(* ===== verification/FwuLite.v ===== *)
(** * Block upload ([src/fwu/fwu_lite_protocol.c])

    The frame codec of the block upload and the request handler that drives the
    firmware update of [Fwu]. The link that carries the frames is not modelled. The
    handler's request and reply are distinct objects, as its callers have them. *)

From S2P Require Import Prelude Bytes Fwu.

(** [CONFIG_KFSW_FWU_LITE_BLOCK_SIZE]. *)
Class FwuLiteConfig := {
  FWU_LITE_BLOCK_SIZE : Z;
  FWU_LITE_BLOCK_SIZE_range : 16 <= FWU_LITE_BLOCK_SIZE <= 512;
}.
#[program] Definition fwu_lite_config_smallest : FwuLiteConfig := {| FWU_LITE_BLOCK_SIZE := 16 |}.
Next Obligation. lia. Qed.

Definition KFSW_FWU_LITE_OP_BEGIN : Z := 1.
Definition KFSW_FWU_LITE_OP_BLOCK : Z := 2.
Definition KFSW_FWU_LITE_OP_STATUS : Z := 3.
Definition KFSW_FWU_LITE_OP_VERIFY : Z := 4.
Definition KFSW_FWU_LITE_OP_START_FLASHING : Z := 5.
Definition KFSW_FWU_LITE_OP_ABORT : Z := 6.

Definition KFSW_FWU_LITE_STATUS_OK : Z := 0.
Definition KFSW_FWU_LITE_STATUS_INVALID : Z := 1.
Definition KFSW_FWU_LITE_STATUS_OUT_OF_ORDER : Z := 2.
Definition KFSW_FWU_LITE_STATUS_BAD_BLOCK : Z := 3.
Definition KFSW_FWU_LITE_STATUS_BAD_IMAGE : Z := 4.
Definition KFSW_FWU_LITE_STATUS_TOO_LARGE : Z := 5.
Definition KFSW_FWU_LITE_STATUS_BUSY : Z := 6.
Definition KFSW_FWU_LITE_STATUS_FAILED : Z := 7.

Definition KFSW_FWU_LITE_HEADER_SIZE : Z := 12.

(** [data] is a pointer: after a decode, to the rest of the buffer. *)
Record kfsw_fwu_lite_message := {
  lm_opcode : Z; lm_status : Z; lm_block_index : Z; lm_argument : Z; lm_extra : Z;
  lm_data_size : Z; lm_data : option (list Z);
}.

Definition opcode_is_known (opcode : Z) : bool :=
  (opcode =? KFSW_FWU_LITE_OP_BEGIN) || (opcode =? KFSW_FWU_LITE_OP_BLOCK)
  || (opcode =? KFSW_FWU_LITE_OP_STATUS) || (opcode =? KFSW_FWU_LITE_OP_VERIFY)
  || (opcode =? KFSW_FWU_LITE_OP_START_FLASHING) || (opcode =? KFSW_FWU_LITE_OP_ABORT).

(** ** The frame *)

Section codec.
Context {LC : FwuLiteConfig} {BO : ByteOrder}.

Definition kfsw_fwu_lite_encode (message : option kfsw_fwu_lite_message)
    (buffer : option (list Z)) (buffer_size : Z) (encoded_size : option Z)
    : Z * option (list Z) * option Z :=
  match message, buffer, encoded_size with
  | Some m, Some buf, Some _ =>
      if (lm_data_size m >? 0) && bool_decide (lm_data m = None)
      then (- EINVAL, buffer, encoded_size)
      else if lm_data_size m >? FWU_LITE_BLOCK_SIZE then (- EMSGSIZE, buffer, encoded_size)
      else
        let total := KFSW_FWU_LITE_HEADER_SIZE + lm_data_size m in
        if total >? buffer_size then (- EMSGSIZE, buffer, encoded_size)
        else
          let b := buf_put 0 [lm_opcode m] buf in
          let b := buf_put 1 [lm_status m] b in
          let b := buf_put 2 (put_be16 (lm_block_index m)) b in
          let b := buf_put 4 (put_be32 (lm_argument m)) b in
          let b := buf_put 8 (put_be32 (lm_extra m)) b in
          let b := if lm_data_size m >? 0
                   then buf_put 12 (take (Z.to_nat (lm_data_size m)) (default [] (lm_data m))) b
                   else b in
          (0, Some b, Some total)
  | _, _, _ => (- EINVAL, buffer, encoded_size)
  end.

Definition kfsw_fwu_lite_decode (buffer : option (list Z)) (size : Z)
    (message : option kfsw_fwu_lite_message) : Z * option kfsw_fwu_lite_message :=
  match buffer, message with
  | Some buf, Some _ =>
      if size <? KFSW_FWU_LITE_HEADER_SIZE then (- EBADMSG, message)
      else
        let data_size := u16 (size - KFSW_FWU_LITE_HEADER_SIZE) in
        let filled data := {|
          lm_opcode := byte_at buf 0; lm_status := byte_at buf 1; lm_block_index := get_be16 2 buf;
          lm_argument := get_be32 4 buf; lm_extra := get_be32 8 buf;
          lm_data_size := data_size; lm_data := data |} in
        if negb (opcode_is_known (byte_at buf 0)) then (- EBADMSG, Some (filled None))
        else if data_size >? FWU_LITE_BLOCK_SIZE then (- EMSGSIZE, Some (filled None))
        else (0, Some (filled (if data_size >? 0 then Some (drop 12 buf) else None)))
  | _, _ => (- EINVAL, message)
  end.
End codec.

(** ** The handler *)

Definition status_for_errno (result : Z) : Z :=
  if result =? 0 then KFSW_FWU_LITE_STATUS_OK
  else if result =? - EBUSY then KFSW_FWU_LITE_STATUS_BUSY
  else if result =? - EFBIG then KFSW_FWU_LITE_STATUS_TOO_LARGE
  else if result =? - ESPIPE then KFSW_FWU_LITE_STATUS_OUT_OF_ORDER
  else if result =? - EILSEQ then KFSW_FWU_LITE_STATUS_BAD_IMAGE
  else if (result =? - EINVAL) || (result =? - EAGAIN) then KFSW_FWU_LITE_STATUS_INVALID
  else KFSW_FWU_LITE_STATUS_FAILED.

Definition kfsw_fwu_lite_status_name (status : Z) : string :=
  if status =? KFSW_FWU_LITE_STATUS_OK then "ok"
  else if status =? KFSW_FWU_LITE_STATUS_INVALID then "invalid"
  else if status =? KFSW_FWU_LITE_STATUS_OUT_OF_ORDER then "out-of-order"
  else if status =? KFSW_FWU_LITE_STATUS_BAD_BLOCK then "bad-block"
  else if status =? KFSW_FWU_LITE_STATUS_BAD_IMAGE then "bad-image"
  else if status =? KFSW_FWU_LITE_STATUS_TOO_LARGE then "too-large"
  else if status =? KFSW_FWU_LITE_STATUS_BUSY then "busy"
  else if status =? KFSW_FWU_LITE_STATUS_FAILED then "failed"
  else "unknown".

Section handler.
Context {LC : FwuLiteConfig} {FC : FwuConfig} {CRC : Crc32} {F : Type} {FF : FwuFlash F}.
Implicit Types (s : fwu F) (request reply : kfsw_fwu_lite_message).

(** The status object on the stack, before it is filled. *)
Definition stack_status : kfsw_fwu_status := {|
  fw_total_size := 0; fw_received := 0; fw_expected_crc32 := 0; fw_actual_crc32 := 0;
  fw_started := 0; fw_completed := 0; fw_failed := 0; fw_state := 0;
  fw_swap_scheduled := false; fw_target_bound := false |}.

Definition describe_state s reply : kfsw_fwu_lite_message :=
  match kfsw_fwu_get_status (Some stack_status) s with
  | (0, Some status) => {|
      lm_opcode := lm_opcode reply; lm_status := lm_status reply;
      lm_block_index := u16 (fw_received status / FWU_LITE_BLOCK_SIZE);
      lm_argument := fw_actual_crc32 status; lm_extra := fw_received status;
      lm_data_size := lm_data_size reply; lm_data := lm_data reply |}
  | _ => reply
  end.

(** A handler answers the status of the reply. *)
Definition handle_begin request s : Z * fwu F :=
  let '(result, s) := kfsw_fwu_begin (lm_argument request) (lm_extra request) s in
  (status_for_errno result, s).

Definition handle_block request s : Z * fwu F :=
  match lm_data request with
  | None => (KFSW_FWU_LITE_STATUS_INVALID, s)
  | Some data =>
      if lm_data_size request =? 0 then (KFSW_FWU_LITE_STATUS_INVALID, s)
      else
        match kfsw_fwu_get_status (Some stack_status) s with
        | (0, Some status) =>
            if negb (fw_state status =? KFSW_FWU_RECEIVING) then (KFSW_FWU_LITE_STATUS_INVALID, s)
            else
              let expected_index := fw_received status / FWU_LITE_BLOCK_SIZE in
              if negb (lm_block_index request =? expected_index)
              then (KFSW_FWU_LITE_STATUS_OUT_OF_ORDER, s)
              else if (u32 (fw_received status + lm_data_size request) <? fw_total_size status)
                      && negb (lm_data_size request =? FWU_LITE_BLOCK_SIZE)
              then (KFSW_FWU_LITE_STATUS_INVALID, s)
              else
                let block := take (Z.to_nat (lm_data_size request)) data in
                if negb (crc32_ieee block =? lm_argument request)
                then (KFSW_FWU_LITE_STATUS_BAD_BLOCK, s)
                else
                  let '(result, s) := kfsw_fwu_write (fw_received status) (Some block) s in
                  (status_for_errno result, s)
        | _ => (KFSW_FWU_LITE_STATUS_FAILED, s)
        end
  end.

Definition handle_verify s : Z * fwu F :=
  let '(result, s) := kfsw_fwu_verify s in (status_for_errno result, s).
Definition handle_start_flashing s : Z * fwu F :=
  let '(result, s) := kfsw_fwu_finish s in (status_for_errno result, s).

(** The switch over the opcode. *)
Definition handle_opcode request s : Z * fwu F :=
  if lm_opcode request =? KFSW_FWU_LITE_OP_BEGIN then handle_begin request s
  else if lm_opcode request =? KFSW_FWU_LITE_OP_BLOCK then handle_block request s
  else if lm_opcode request =? KFSW_FWU_LITE_OP_STATUS then (KFSW_FWU_LITE_STATUS_OK, s)
  else if lm_opcode request =? KFSW_FWU_LITE_OP_VERIFY then handle_verify s
  else if lm_opcode request =? KFSW_FWU_LITE_OP_START_FLASHING then handle_start_flashing s
  else if lm_opcode request =? KFSW_FWU_LITE_OP_ABORT then
    let '(result, s) := kfsw_fwu_abort s in (status_for_errno result, s)
  else (KFSW_FWU_LITE_STATUS_INVALID, s).

Definition kfsw_fwu_lite_handle (request reply : option kfsw_fwu_lite_message) s
    : Z * option kfsw_fwu_lite_message * fwu F :=
  match request, reply with
  | Some request, Some _ =>
      let '(status, s) := handle_opcode request s in
      (0, Some (describe_state s {|
         lm_opcode := lm_opcode request; lm_status := status; lm_block_index := 0;
         lm_argument := 0; lm_extra := 0; lm_data_size := 0; lm_data := None |}), s)
  | _, _ => (- EINVAL, reply, s)
  end.
End handler.

(** ** The frame and its message *)

Section codec_proofs.
Context {LC : FwuLiteConfig} {BO : ByteOrder}.

(** A message as its sender builds it. *)
Definition lite_message_wf (m : kfsw_fwu_lite_message) : Prop :=
  opcode_is_known (lm_opcode m) = true ∧ is_u8 (lm_opcode m) ∧ is_u8 (lm_status m) ∧
  is_u16 (lm_block_index m) ∧ is_u32 (lm_argument m) ∧ is_u32 (lm_extra m) ∧
  lm_data_size m <= FWU_LITE_BLOCK_SIZE ∧
  match lm_data m with
  | None => lm_data_size m = 0
  | Some data => bytes data ∧ lm_data_size m = zlen data ∧ 0 < zlen data
  end.

Definition lite_frame (m : kfsw_fwu_lite_message) : list Z :=
  [lm_opcode m; lm_status m] ++ put_be16 (lm_block_index m) ++ put_be32 (lm_argument m)
  ++ put_be32 (lm_extra m) ++ default [] (lm_data m).

Lemma lite_frame_length m : lite_message_wf m → zlen (lite_frame m) = 12 + lm_data_size m.
Proof.
  intros (_ & _ & _ & _ & _ & _ & _ & H). unfold lite_frame, zlen in *. split_stores.
  destruct (lm_data m); cbn [app default from_option id length] in *; [|rewrite H; done].
  destruct H as (_ & -> & _). lia.
Qed.

Lemma lite_encode_frame m buf capacity old :
  lite_message_wf m → 12 + lm_data_size m <= capacity → capacity <= zlen buf →
  kfsw_fwu_lite_encode (Some m) (Some buf) capacity (Some old) =
    (0, Some (buf_put 0 (lite_frame m) buf), Some (12 + lm_data_size m)).
Proof.
  intros (_ & _ & _ & _ & _ & _ & Hmax & Hd) Hc Hb.
  unfold kfsw_fwu_lite_encode, lite_frame, KFSW_FWU_LITE_HEADER_SIZE.
  assert ((lm_data_size m >? 0) && bool_decide (lm_data m = None) = false) as ->.
  { destruct (lm_data m); [by rewrite andb_false_r|]. rewrite Hd. done. }
  assert (0 <= lm_data_size m) as Hnn
    by (destruct (lm_data m); [pose proof (zlen_nonneg l)|]; lia).
  decide_guards. unfold zlen in *.
  split_stores. do 12 (destruct buf as [|? buf]; [exfalso; simpl in *; lia|]).
  set (h := buf_put 8 _ _). assert (length h = 12 + length buf)%nat as Hh by reflexivity.
  destruct (lm_data m) as [data|]; cbn [default from_option id].
  - destruct Hd as (_ & Hs & Hp). decide_guards. rewrite take_ge by (rewrite Hs; lia).
    reflexivity.
  - rewrite Hd. cbn [Z.gtb Z.compare]. rewrite app_nil_r. reflexivity.
Qed.

(** The view of a decoded message: the decoder leaves [data] a pointer. *)
Definition lite_view (m : kfsw_fwu_lite_message) : kfsw_fwu_lite_message := {|
  lm_opcode := lm_opcode m; lm_status := lm_status m; lm_block_index := lm_block_index m;
  lm_argument := lm_argument m; lm_extra := lm_extra m; lm_data_size := lm_data_size m;
  lm_data := take (Z.to_nat (lm_data_size m)) <$> lm_data m |}.

Lemma lite_decode_frame m old :
  lite_message_wf m →
  kfsw_fwu_lite_decode (Some (lite_frame m)) (zlen (lite_frame m)) (Some old) = (0, Some m).
Proof.
  intros Hwf. rewrite (lite_frame_length m Hwf).
  destruct Hwf as (Hop & Ho & Hs & Hi & Ha & He & Hmax & Hd). pose proof FWU_LITE_BLOCK_SIZE_range.
  unfold kfsw_fwu_lite_decode, lite_frame, KFSW_FWU_LITE_HEADER_SIZE.
  destruct m as [op st bi ar ex ds da]; cbn -[put_be16 put_be32 Z.add opcode_is_known] in *.
  assert (0 <= ds) as Hnn by (destruct da as [d|]; [pose proof (zlen_nonneg d)|]; lia).
  split_stores. cbn [app]. read_fields.
  cbn -[Z.add Z.sub Z.ltb Z.gtb opcode_is_known u16 drop]. replace (12 + ds - 12) with ds by lia.
  rewrite Hop. decide_guards. cbn [negb drop].
  destruct da as [data|]; cbn [default from_option id]; [|by rewrite Hd].
  destruct Hd as (_ & Hds & Hp). by decide_guards.
Qed.

Lemma lite_frame_decode l old m :
  bytes l → zlen l < 2 ^ 16 →
  kfsw_fwu_lite_decode (Some l) (zlen l) (Some old) = (0, Some m) →
  lite_message_wf (lite_view m) ∧ lite_frame (lite_view m) = l.
Proof.
  intros Hl Hlen H. unfold kfsw_fwu_lite_decode, KFSW_FWU_LITE_HEADER_SIZE in H.
  destruct (zlen l <? 12) eqn:E12; [done|].
  do 12 (destruct l as [|? l]; [by cbn in E12|]). clear E12.
  rewrite !zlen_cons in Hlen, H. pose proof (zlen_nonneg l).
  match type of H with context [u16 ?n] => replace n with (zlen l) in H by lia end.
  rewrite u16_id in H by clia.
  pass_guards H. injection H as <-. unfold bytes in Hl. split_bytes.
  cbv [get_be16 get_be32 slice byte_at] in *. cbn [take drop nth] in *. rewrite ?take_0, ?drop_0 in *.
  unfold lite_view, lite_frame, lite_message_wf.
  cbn -[put_be16 put_be32 opcode_is_known zlen]. apply negb_false_iff in G.
  unfold zlen in *. destruct (Z.of_nat (length l) >? 0) eqn:Ez; cbn [fmap option_fmap option_map].
  - rewrite take_ge by lia. rebuild_fields. split; [|done].
    split_and!; auto using get_be16_cells, get_be32_cells; lia.
  - destruct l; [|exfalso; pose proof (Nat2Z.is_nonneg (length l)); rewrite Z.gtb_ltb in Ez; apply Z.ltb_ge in Ez; cbn [length] in Ez; lia]. rebuild_fields. split; [|done].
    pose proof FWU_LITE_BLOCK_SIZE_range. split_and!; auto using get_be16_cells, get_be32_cells; cbn in *; lia.
Qed.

Exercise objective:
Look for "match" in each line of the material, then copy the lines where it is found.

Solution for this problem:
  match message, buffer, encoded_size with
  match buffer, message with
  match kfsw_fwu_get_status (Some stack_status) s with
  match lm_data request with
        match kfsw_fwu_get_status (Some stack_status) s with
  match request, reply with
  match lm_data m with
  match type of H with context [u16 ?n] => replace n with (zlen l) in H by lia end.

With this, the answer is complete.